28 de mayo de 2015

No seas tonto ¡abre los ojos a Dios!

Evangelio según San Marcos 10,46-52. 


Después llegaron a Jericó. Cuando Jesús salía de allí, acompañado de sus discípulos y de una gran multitud, el hijo de Timeo -Bartimeo, un mendigo ciego- estaba sentado junto al camino.
Al enterarse de que pasaba Jesús, el Nazareno, se puso a gritar: "¡Jesús, Hijo de David, ten piedad de mí!".
Muchos lo reprendían para que se callara, pero él gritaba más fuerte: "¡Hijo de David, ten piedad de mí!".
Jesús se detuvo y dijo: "Llámenlo". Entonces llamaron al ciego y le dijeron: "¡Animo, levántate! El te llama".
Y el ciego, arrojando su manto, se puso de pie de un salto y fue hacia él.
Jesús le preguntó: "¿Qué quieres que haga por ti?". El le respondió: "Maestro, que yo pueda ver".
Jesús le dijo: "Vete, tu fe te ha salvado". En seguida comenzó a ver y lo siguió por el camino. 

COMENTARIO:

  Este Evangelio de san Marcos, está plagado de esos detalles que nos pueden ayudar a comprender e interiorizar las palabras y las situaciones, con las que Jesús ha querido hacernos llegar su enseñanza a través de los escritores sagrados. Ante todo observamos como el discípulo de Pedro, nos describe quién era ese tal Bartimeo; hijo de Timoteo de Jericó y ciego de nacimiento. Y lo hace –como lo hará con muchos personajes, lugares y circunstancias- para que nos quede claro que, a pesar de que la Escritura no es un tratado de historia, toda la revelación de Dios puede datarse y situarse en la historia. Porque el Nuevo Testamento, del que aquí meditamos un texto, no es un tratado de filosofía, ni una leyenda donde extraemos una moraleja final, sino la vida de Jesús de Nazaret, que descubre como Hijo de Dios la realidad divina a los hombres; y, con su sacrificio, nos confiere –si queremos- la salvación.

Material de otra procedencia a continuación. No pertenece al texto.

(** * Event ingestion and live fan-out of the Starknet streaming backend

    A shallow embedding of
    - [backend/pendingBatchIngestion.js] (module [Batch]): the checkpointed
      block scanner with the bulk mutator [processEventsBatch];
    - [backend/pendingIngestion.js] (module [PerEvent]): the older scanner
      that applies one event at a time with [processEvent];
    - the WebSocket server with the capped queue and the per-client backlog
      (module [Manager]), and the fetch of its two predecessors: the first
      server, which resets the continuation token on error (module
      [FirstServer]), and the second, which has neither the reset nor a
      capacity (module [SecondServer]);
    - the loops around them: the outer loop of the older scanner (module
      [PerEventLoop]), the client loops of the second server (module
      [SecondStream]), the statistics message (module [Stats]) and the tile
      views (module [TileManager]).

    Conventions.  A MongoDB collection is the list of its documents in
    insertion order; [updateOne] touches the first document that satisfies
    the filter.  A JavaScript field that may be [undefined] ([data[2]] of a
    short array, [keys[0]] of an event without keys) is an [option]; a
    filter on such a field matches the documents holding the same optional
    value.  Numbers (block numbers, scores, clock readings) are integers in
    [Z].  Store writes succeed; the ledger RPC may fail. *)

From stdpp Require Import base option list strings gmap sorting.
From Stdlib Require Import ZArith Lia Ascii.
From Stdlib Require HexString.

Open Scope Z_scope.

(** ** Documents of the persistent store *)

Inductive BotStatus := alive | dead.
Inductive MineType := Empty | Bomb | Diamond.

Record Bot := mkBot {
  bot_address : option string;
  player : option string;
  status : BotStatus;
  score : Z;
  starting_tile : option string }.

Record Mine := mkMine {
  mine_bot_address : option string;
  location : option string;
  mine_type : MineType;
  mine_timestamp : string }.
(** The image of grey 15 has the average 15, and its scan confirms
    all the 35 windows. *)
Lemma hoisting_with_stable_band_witness :
  find_cases_hoisted uniform_15 = find_cases uniform_15 /\
  snd <$> find_cases uniform_15 = Ok 35.
Proof.
  split.
  - apply (hoisting_with_stable_band uniform_15).
    + apply valid_uniform; [discriminate|discriminate|].
      unfold valid_rgb, valid_channel. simpl. lia.
    + reflexivity.
    + reflexivity.
    + left. intros a.
      rewrite (mean_green_eq uniform_15 (wf_working_uniform (grey 15))).
      rewrite mean_green_uniform_15. intros [= <-]. lia.
  - destruct scan_uniform_15 as (img' & -> & _). reflexivity.
Defined.
End Hoisting.

(** * Remapping the scan of the classified crop *)

Section Remapping.
Implicit Types (original cropped detected final : SimpleImage).

Lemma valid_imageb_true img : valid_imageb img = true -> valid_image img.
Proof.
  unfold valid_imageb. rewrite andb_true_iff, forallb_forall.
  intros [Hwf Hrows]. split; [by apply wf_imageb_true|].
  apply Forall_forall. intros row Hrow%list_elem_of_In.
  specialize (Hrows row Hrow). rewrite forallb_forall in Hrows.
  apply Forall_forall. intros c Hc%list_elem_of_In.
  specialize (Hrows c Hc). cbv beta in Hrows.
  rewrite !andb_true_iff, !Z.leb_le in Hrows.
  unfold valid_rgb, valid_channel. lia.
Qed.

(** Classification as a map over the buffer. *)
Lemma highlight_areas_map_xy img :
  wf_image img ->
  highlight_areas img = map_xy (fun _ _ c => classify c) img.
Proof.
  intros Hwf.
  apply (has_px_eq _ _ (width img) (height img)
           (fun x y => classify (peek img x y))).
  - exact (highlight_areas_spec img Hwf).
  - exact (has_px_map_xy (fun _ _ c => classify c) img Hwf).
Qed.

(** Classification makes no pixel pure red. *)
Lemma classify_not_red c : classify c <> pure_red.
Proof.
  destruct (classify_cases c) as [->|(k & -> & _)]; [done|].
  unfold pure_red. intros [= -> ?]. done.
Qed.
(** X9.  When the import goes through and SSM then refuses the parameter,
    [import_cert] raises that error with the certificate already in the
    inventory and no key stored; if no parameter of that name was there
    before, [find_latest_cert] will never return the stranded certificate. *)
Theorem import_cert_key_refused_strands_certificate (g : Globals) (w : World)
    (certificate chain private_key code : string) :
  let d := acm_new_detail w (acm_certificates w) certificate chain in
  let name := get_ssm_param_name g (ACM.CertificateArn d) in
  fault w ImportCertificate = None ->
  fault w (PutParameter name) = Some code ->
  let '(r, w') := import_cert g (cert_data_of certificate chain private_key) w in
  r = Raise (ClientError "ssm" code)
  /\ acm_certificates w' = acm_certificates w ++ [ACM.Entry d certificate chain]
  /\ ssm_parameters w' = ssm_parameters w
  /\ (ssm_parameters w !! name = None ->
      selects g w' (ACM.CertificateArn d) = false).
Proof.
  intros d name Hi Hp.
  unfold import_cert, cert_data_of, acm_import_certificate, ssm_put_parameter, call.
  do 6 (rewrite ?run_bind; simpl; rewrite ?Hi; simpl).
  fold d. fold name. rewrite Hp. simpl.
  repeat split.
  intros Hnone.
  match goal with |- selects g ?w0 _ = false => set (w' := w0) end.
  destruct (selects g w' (ACM.CertificateArn d)) eqn:Hsel; [|reflexivity].
  apply selects_chosen in Hsel as (e & key & _ & Harn & Hk).
  destruct Hk as (_ & _ & _ & _ & Hkey & _).
  rewrite Harn, ssm_get_parameter_value in Hkey. simpl in Hkey.
  fold name in Hkey. rewrite Hnone in Hkey.
  destruct (fault w (GetParameter name)); discriminate.
Qed.

Lemma import_cert_key_refused_strands_certificate_witness :
  let w := Sample.world_failing
             (fun c => match c with
                       | PutParameter _ => Some "AccessDeniedException"%string
                       | _ => None
                       end) in
  let '(r, w') := import_cert Sample.globals (cert_data_of "BODY" "CHAIN" "KEY") w in
  r = Raise (ClientError "ssm" "AccessDeniedException")
  /\ length (acm_certificates w') = 8%nat.
Proof.
  intros w.
  pose proof (import_cert_key_refused_strands_certificate Sample.globals w
                "BODY" "CHAIN" "KEY" "AccessDeniedException") as H.
  cbv zeta in H. specialize (H eq_refl eq_refl).
  destruct (import_cert _ _ _) as [r w'].
  destruct H as (Hr & Hc & _). split; [exact Hr|]. rewrite Hc. reflexivity.
Defined.

(** ** What a failed renewal leaves behind *)

Lemma provision_cert_world (g : Globals) (w : World) :
  snd (provision_cert g w) =
  match fault w MakeTemporaryDirectory with
  | Some _ => w
  | None =>
      set_files (remove_tree (next_temporary_directory w) (files w))
        (set_stdout (stdout w ++ ["Running certbot"%string]) w)
  end.
Proof.
  unfold provision_cert, with_TemporaryDirectory.
  destruct (fault w MakeTemporaryDirectory); reflexivity.
Qed.

(** X10.  [provision_cert] touches neither the inventory nor the secret
    store, and when it has had its temporary directory no file at or below
    that directory is left, while every other file is as it was. *)
Theorem provision_cert_cleans_up (g : Globals) (w : World) :
  let w' := snd (provision_cert g w) in
  acm_certificates w' = acm_certificates w
  /\ ssm_parameters w' = ssm_parameters w
  /\ (forall path,
        below (next_temporary_directory w) path = false ->
        files w' !! path = files w !! path)
  /\ (fault w MakeTemporaryDirectory = None ->
      forall path,
        below (next_temporary_directory w) path = true ->
        files w' !! path = None).
Proof.
  intros w'. subst w'. rewrite provision_cert_world.
  destruct (fault w MakeTemporaryDirectory) as [message|]; simpl.
  - repeat split. discriminate.
  - repeat split.
    + intros path Hb. unfold remove_tree.
      destruct (files w !! path) as [text|] eqn:Hp.
      * apply map_lookup_filter_Some. split; [exact Hp | exact Hb].
      * apply map_lookup_filter_None. left. exact Hp.
    + intros _ path Hb. unfold remove_tree.
      apply map_lookup_filter_None. right. intros text _. simpl.
      rewrite Hb. discriminate.
Qed.

Lemma renewal_world (g : Globals) (w : World) :
  snd (renewal g w) = snd (provision_cert g w).
Proof.
  unfold renewal. rewrite run_bind.
  pose proof (provision_cert_result g w) as H.
  destruct (provision_cert g w) as [[cert_data|e] w']; simpl in *;
    [discriminate | reflexivity].
Qed.

(** X11.  As the module stands, [lambda_handler] never changes the
    inventory or the secret store, whatever it finds and however it ends:
    nothing is imported and no parameter is written. *)
Theorem lambda_handler_never_writes (g : Globals) {E C} (event : E) (context : C)
    (w : World) :
  acm_certificates (snd (lambda_handler g event context w)) = acm_certificates w
  /\ ssm_parameters (snd (lambda_handler g event context w)) = ssm_parameters w.
Proof.
  rewrite lambda_handler_run.
  destruct (find_latest_cert_run g w) as (w1 & Hrun & Hw1).
  remember (fst (find_latest_cert g w)) as r eqn:Hr. rewrite Hrun. clear Hrun Hr.
  destruct (only_printed_stores w w1 Hw1) as (Hc1 & Hp1 & _).
  assert (Hrenew : forall w0,
            acm_certificates (snd (renewal g w0)) = acm_certificates w0
            /\ ssm_parameters (snd (renewal g w0)) = ssm_parameters w0).
  { intros w0. rewrite renewal_world, provision_cert_world.
    destruct (fault w0 MakeTemporaryDirectory); auto. }
  destruct r as [[cert|]|e].
  - destruct (get_days_remaining_run cert w1) as (w2 & -> & Hw2).
    destruct (only_printed_stores w1 w2 Hw2) as (Hc2 & Hp2 & _).
    destruct (_ <=? 30).
    + destruct (Hrenew w2) as [-> ->]. split; congruence.
    + simpl. split; congruence.
  - destruct (Hrenew w1) as [-> ->]. auto.
  - simpl. auto.
Qed.

(** ** Counting the days *)

(** X12.  [get_days_remaining] counts down by one with every day that
    passes: [n] days later it returns [n] less.  So a certificate that has
    come within the 30 days stays within them. *)
Theorem get_days_remaining_counts_down (cert : Certificate.t) (w : World)
    (n : nat) :
  valid_date (today w) ->
  let later := set_today (add_days n (today w)) w in
  fst (get_days_remaining cert later)
  = Ok (sub_days (expiry_date cert) (today w) - Z.of_nat n)
  /\ (sub_days (expiry_date cert) (today w) <= 30 ->
      sub_days (expiry_date cert) (today later) <= 30).
Proof.
  intros Hv later. subst later.
  rewrite get_days_remaining_value. simpl. unfold sub_days.
  destruct (add_days_ordinal n _ Hv) as [-> _].
  split; [f_equal; lia | lia].
Qed.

  Pero como el Maestro nos llama a la fe y no a la evidencia, nos transmite la actitud que tiene Bartimeo –con un sentido teológico- ante su imposibilidad de ver. Cuántos de nosotros cerramos los ojos del alma y nos negamos a observar las maravillas que nos rodean; porque estamos cargados de prejuicios y henchidos de soberbia. Cuantos evitamos contemplar esa causalidad, que tira por tierra cualquier casualidad absurda, por muy científica que sea. Cuantos hacemos caso omiso de ese orden que disfrutamos en el cosmos, esa matemática perfecta, en la que una mínima variación puede conducir al mundo a un caos irreparable. Cuantos nos acostumbramos a la  belleza de un atardecer, que dibuja colores increíbles en el cielo;  y que es el fruto de la paleta del Pintor más magistral.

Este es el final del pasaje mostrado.